TASK
From the entries below, return exactly the lines beginning at the one that contains "fold (new_Set l1)." and ending at the one that contains "In (repo c) (map repo cs1) ->", both of them included, and only those lines.

───── DATA FOR PROCESSING ─────

(** ** Repositories count once *)

Lemma new_Set_again (l1 l2 : list string) (x : string) :
  In x l1 -> new_Set (l1 ++ x :: l2) = new_Set (l1 ++ l2).
Proof.
  intros H. unfold new_Set. rewrite !fold_left_app. cbn [fold_left].
  fold (new_Set l1).
  assert (Hm : mem x (new_Set l1) = true)
    by (apply mem_In, new_Set_In, H).
  now rewrite Hm.
Qed.

(** X10.  A repository counts once, however many commits touch it: a further
    commit to a repository that an earlier commit of the list has touched
    leaves the language shares as they are. *)
Theorem languages_count_repository_once (Date_parse : string -> Date)
  (Date_current : Date) (cs1 cs2 : list Commit) (c : Commit)
  (repoLanguages : option (JSRecord (JSRecord number)))
  (reference : option Date) :
  In (repo c) (map repo cs1) ->
  languages
    (parseCommits Date_parse Date_current (cs1 ++ c :: cs2) repoLanguages
       reference)
  = languages
      (parseCommits Date_parse Date_current (cs1 ++ cs2) repoLanguages
         reference).
Proof.
  intros H. destruct cs1 as [|c1 cs1]; [contradiction|].
  cbn [app]. unfold parseCommits. cbv zeta. cbn [languages].
  unfold computeLanguages, aggregateLanguages.
  change (c1 :: cs1 ++ c :: cs2) with ((c1 :: cs1) ++ c :: cs2).
  change (c1 :: cs1 ++ cs2) with ((c1 :: cs1) ++ cs2).
  rewrite !map_app. cbn [map]. now rewrite (new_Set_again _ _ _ H).
Qed.

Lemma languages_count_repository_once_witness :
  languages
    (parseCommits Date_parse_iso referenceDate
       (thirdsCommits
        ++ [mkCommit "t2" "second commit" "user/repo" "2024-01-14T12:00:00Z"])
       (Some thirdsLanguages) (Some referenceDate))
  = languages
      (parseCommits Date_parse_iso referenceDate (thirdsCommits ++ [])
         (Some thirdsLanguages) (Some referenceDate)).
Proof.
  apply (languages_count_repository_once Date_parse_iso referenceDate
           thirdsCommits []).
  left. reflexivity.
Defined.

(** ** From the parser to the matcher *)

Lemma inUnit_nonneg (l : list number) : Forall inUnit l -> Forall nonneg l.
Proof.
  intros H. induction H as [|x l Hx _ IH]; constructor; [|exact IH].
  destruct x; cbn in *; lra.
Qed.

Lemma parsed_wellFormed (Date_parse : string -> Date) (Date_current : Date)
  (commits : list Commit)
  (repoLanguages : option (JSRecord (JSRecord number)))
  (reference : option Date) :
  Forall (fun c => isNum (Date_parse (date c))) commits ->
  isNum match reference with
        | Some d => d
        | None => Date_current
        end ->
  (forall byRepo,
      repoLanguages = Some byRepo -> wfBytes byRepo /\ plainBytes byRepo) ->
  wellFormed
    (parseCommits Date_parse Date_current commits repoLanguages reference).
Proof.
  intros Hgood Hnow Hwf.
  destruct commits as [|c commits].
  - constructor; cbn; try constructor; lra.
  - constructor.
    + destruct repoLanguages as [byRepo|]; [|constructor].
      destruct (computeLanguages_spec (c :: commits) byRepo
                  (proj1 (Hwf _ eq_refl)) (proj2 (Hwf _ eq_refl)))
        as (lt & Hinv & _ & Hl).
      unfold parseCommits. cbv zeta. cbn [languages]. rewrite Hl.
      destruct (Rlt_dec 0 _) as [HG|_]; [|constructor].
      apply (shares_spec lt _ HG (proj1 (proj2 Hinv))).
    + rewrite commitTraits_eq by discriminate. apply inUnit_nonneg.
      unfold values. rewrite map_map. cbn [snd]. apply Forall_forall.
      intros x Hx. apply in_map_iff in Hx as (trait & <- & _).
      destruct (traitValue_spec trait (c :: commits)) as (v & -> & Hv & _);
        [discriminate|exact Hv].
    + rewrite now_of_reference.
      destruct reference as [[|now]|];
        [destruct Hnow| |destruct Date_current as [|now]; [destruct Hnow|]];
        rewrite computeActivity_good by (assumption || discriminate);
        (apply round4_unit;
         split; [apply Rmin_glb; [lra|apply Rmax_l]|apply Rmin_l]).
    + exact I.
Qed.

(** The keys of a parsed profile: the six trait names, and languages of
    the byte maps. *)
Lemma parsed_plain (Date_parse : string -> Date) (Date_current : Date)
  (commits : list Commit)
  (repoLanguages : option (JSRecord (JSRecord number)))
  (reference : option Date) :
  (forall byRepo, repoLanguages = Some byRepo -> plainBytes byRepo) ->
  plainProfile
    (parseCommits Date_parse Date_current commits repoLanguages reference).
Proof.
  intros Hplain. split.
  - apply Forall_forall. intros lang Hin.
    apply languages_keys in Hin
      as (byRepo & c & repoLangs & -> & _ & Hget & Hlang).
    pose proof (Hplain byRepo eq_refl _ _ Hget) as Hp.
    unfold plain in Hp. rewrite Forall_forall in Hp. now apply Hp.
  - destruct commits as [|c commits]; [constructor|].
    rewrite commitTraits_eq by discriminate. unfold plain, Object_keys.
    rewrite map_map. cbn [fst]. rewrite map_id. repeat constructor.
Qed.

(** X11.  What the parser makes, the matcher accepts.  From commits with
    valid dates, a valid reference time and byte maps with non-negative
    byte counts and no language named like a member of [Object.prototype],
    [parseCommits] builds a well-formed profile: language shares that are
    non-negative numbers, trait values and an activity score in [0,1], no
    time-zone offset, and no key named like a member of [Object.prototype].
    Two such profiles therefore always get a score between 0 and 1. *)
Theorem parsed_profiles_are_scored (Date_parse : string -> Date)
  (Date_current : Date) (cs1 cs2 : list Commit)
  (langs1 langs2 : option (JSRecord (JSRecord number)))
  (ref1 ref2 : option Date) :
  Forall (fun c => isNum (Date_parse (date c))) (cs1 ++ cs2) ->
  isNum Date_current ->
  (forall d, ref1 = Some d \/ ref2 = Some d -> isNum d) ->
  (forall byRepo,
      langs1 = Some byRepo \/ langs2 = Some byRepo ->
      wfBytes byRepo /\ plainBytes byRepo) ->
  let p1 := parseCommits Date_parse Date_current cs1 langs1 ref1 in
  let p2 := parseCommits Date_parse Date_current cs2 langs2 ref2 in
  wellFormed p1 /\ wellFormed p2
  /\ plainProfile p1 /\ plainProfile p2
  /\ exists score, computeCompatibility p1 p2 = Num score /\ 0 <= score <= 1.
Proof.
  intros Hgood Hcur Href Hwf p1 p2. apply Forall_app in Hgood as [Hg1 Hg2].
  assert (H1 : wellFormed p1).
  { apply parsed_wellFormed; [exact Hg1| |intros m Hm; apply Hwf; now left].
    destruct ref1 as [d|]; [apply Href; now left|exact Hcur]. }
  assert (H2 : wellFormed p2).
  { apply parsed_wellFormed; [exact Hg2| |intros m Hm; apply Hwf; now right].
    destruct ref2 as [d|]; [apply Href; now right|exact Hcur]. }
  assert (P1 : plainProfile p1)
    by (apply parsed_plain; intros m Hm; apply Hwf; now left).
  assert (P2 : plainProfile p2)
    by (apply parsed_plain; intros m Hm; apply Hwf; now right).
  split; [exact H1|]. split; [exact H2|].
  split; [exact P1|]. split; [exact P2|].
  assert (Hr : ownReadsProfile p1 p2)
    by (destruct P1, P2; split; now apply ownReads_plain).
  pose proof (score_in_unit p1 p2 H1 H2 Hr) as Hu.
  destruct (computeCompatibility p1 p2) as [|s]; [contradiction|].
  exists s. split; [reflexivity|exact Hu].
Qed.

Lemma parsed_profiles_are_scored_witness :
  exists score,
    computeCompatibility
      (parseCommits Date_parse_iso referenceDate traitCommits None
         (Some referenceDate))
      (parseCommits Date_parse_iso referenceDate thirdsCommits
         (Some thirdsLanguages) (Some referenceDate))
    = Num score
    /\ 0 <= score <= 1.
Proof.
  apply (parsed_profiles_are_scored Date_parse_iso referenceDate traitCommits
           thirdsCommits None (Some thirdsLanguages) (Some referenceDate)
           (Some referenceDate)).
  - repeat constructor; cbn [date traitCommits thirdsCommits mkCommit];
      erewrite Date_parse_iso_ms by (vm_compute; reflexivity); exact I.
  - exact I.
  - intros d [[= <-]|[= <-]]; exact I.
  - intros byRepo [H|[= <-]]; [discriminate|].
    split; [apply thirds_wfBytes|apply thirds_plainBytes].
Defined.

(** ** Commits without a keyword *)

Lemma traitCount_none (trait : string) (commits : list Commit) :
  (forall c, In c commits -> matchesTrait trait c = false) ->
  traitCount trait commits = 0%nat.
Proof.
  intros H. unfold traitCount.
  induction commits as [|c commits IH]; [reflexivity|]. cbn [filter].
  rewrite (H c) by now left. apply IH. intros c' Hc'. apply H. now right.
Qed.

(** X12.  Commits whose messages contain none of the keywords give a profile
    with all six traits at 0 and without highlights; its trait vector is
    zero, so the trait similarity with any other profile, whose keys are
    not named like members of [Object.prototype], is 0. *)
Theorem no_keyword_no_highlights (Date_parse : string -> Date)
  (Date_current : Date) (commits : list Commit)
  (repoLanguages : option (JSRecord (JSRecord number)))
  (reference : option Date) (other : JSRecord number) :
  commits <> [] ->
  (forall c trait, In c commits -> matchesTrait trait c = false) ->
  let p :=
    parseCommits Date_parse Date_current commits repoLanguages reference in
  commitTraits p = map (fun trait => (trait, Num 0)) traitNames
  /\ highlights p = ""%string
  /\ (plain other -> cosineSimilarity (commitTraits p) other = Num 0).
Proof.
  intros Hne Hnone. destruct commits as [|c0 commits]; [contradiction|].
  intros p.
  assert (Ht : commitTraits p = map (fun trait => (trait, Num 0)) traitNames).
  { subst p. rewrite (commitTraits_eq _ _ _ _ _ Hne). apply map_ext.
    intros trait. rewrite traitCount_none by (intros c Hc; now apply Hnone).
    cbn [INR]. unfold Rdiv. rewrite Rmult_0_l. now rewrite round4_0. }
  split; [exact Ht|]. split.
  - change (highlights p) with (computeHighlights (commitTraits p)).
    rewrite Ht. unfold traitNames. cbn [map]. js_sort. reflexivity.
  - intros Hother. rewrite Ht. apply cosineSimilarity_zero_norm.
    + apply ownReads_plain; [|exact Hother]. repeat constructor.
    + left. apply zeroVector_norm2.
      unfold zeroVector, traitNames. cbn. repeat constructor.
Qed.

─────

YOUR SOLUTION
  fold (new_Set l1).
  assert (Hm : mem x (new_Set l1) = true)
    by (apply mem_In, new_Set_In, H).
  now rewrite Hm.
Qed.

(** X10.  A repository counts once, however many commits touch it: a further
    commit to a repository that an earlier commit of the list has touched
    leaves the language shares as they are. *)
Theorem languages_count_repository_once (Date_parse : string -> Date)
  (Date_current : Date) (cs1 cs2 : list Commit) (c : Commit)
  (repoLanguages : option (JSRecord (JSRecord number)))
  (reference : option Date) :
  In (repo c) (map repo cs1) ->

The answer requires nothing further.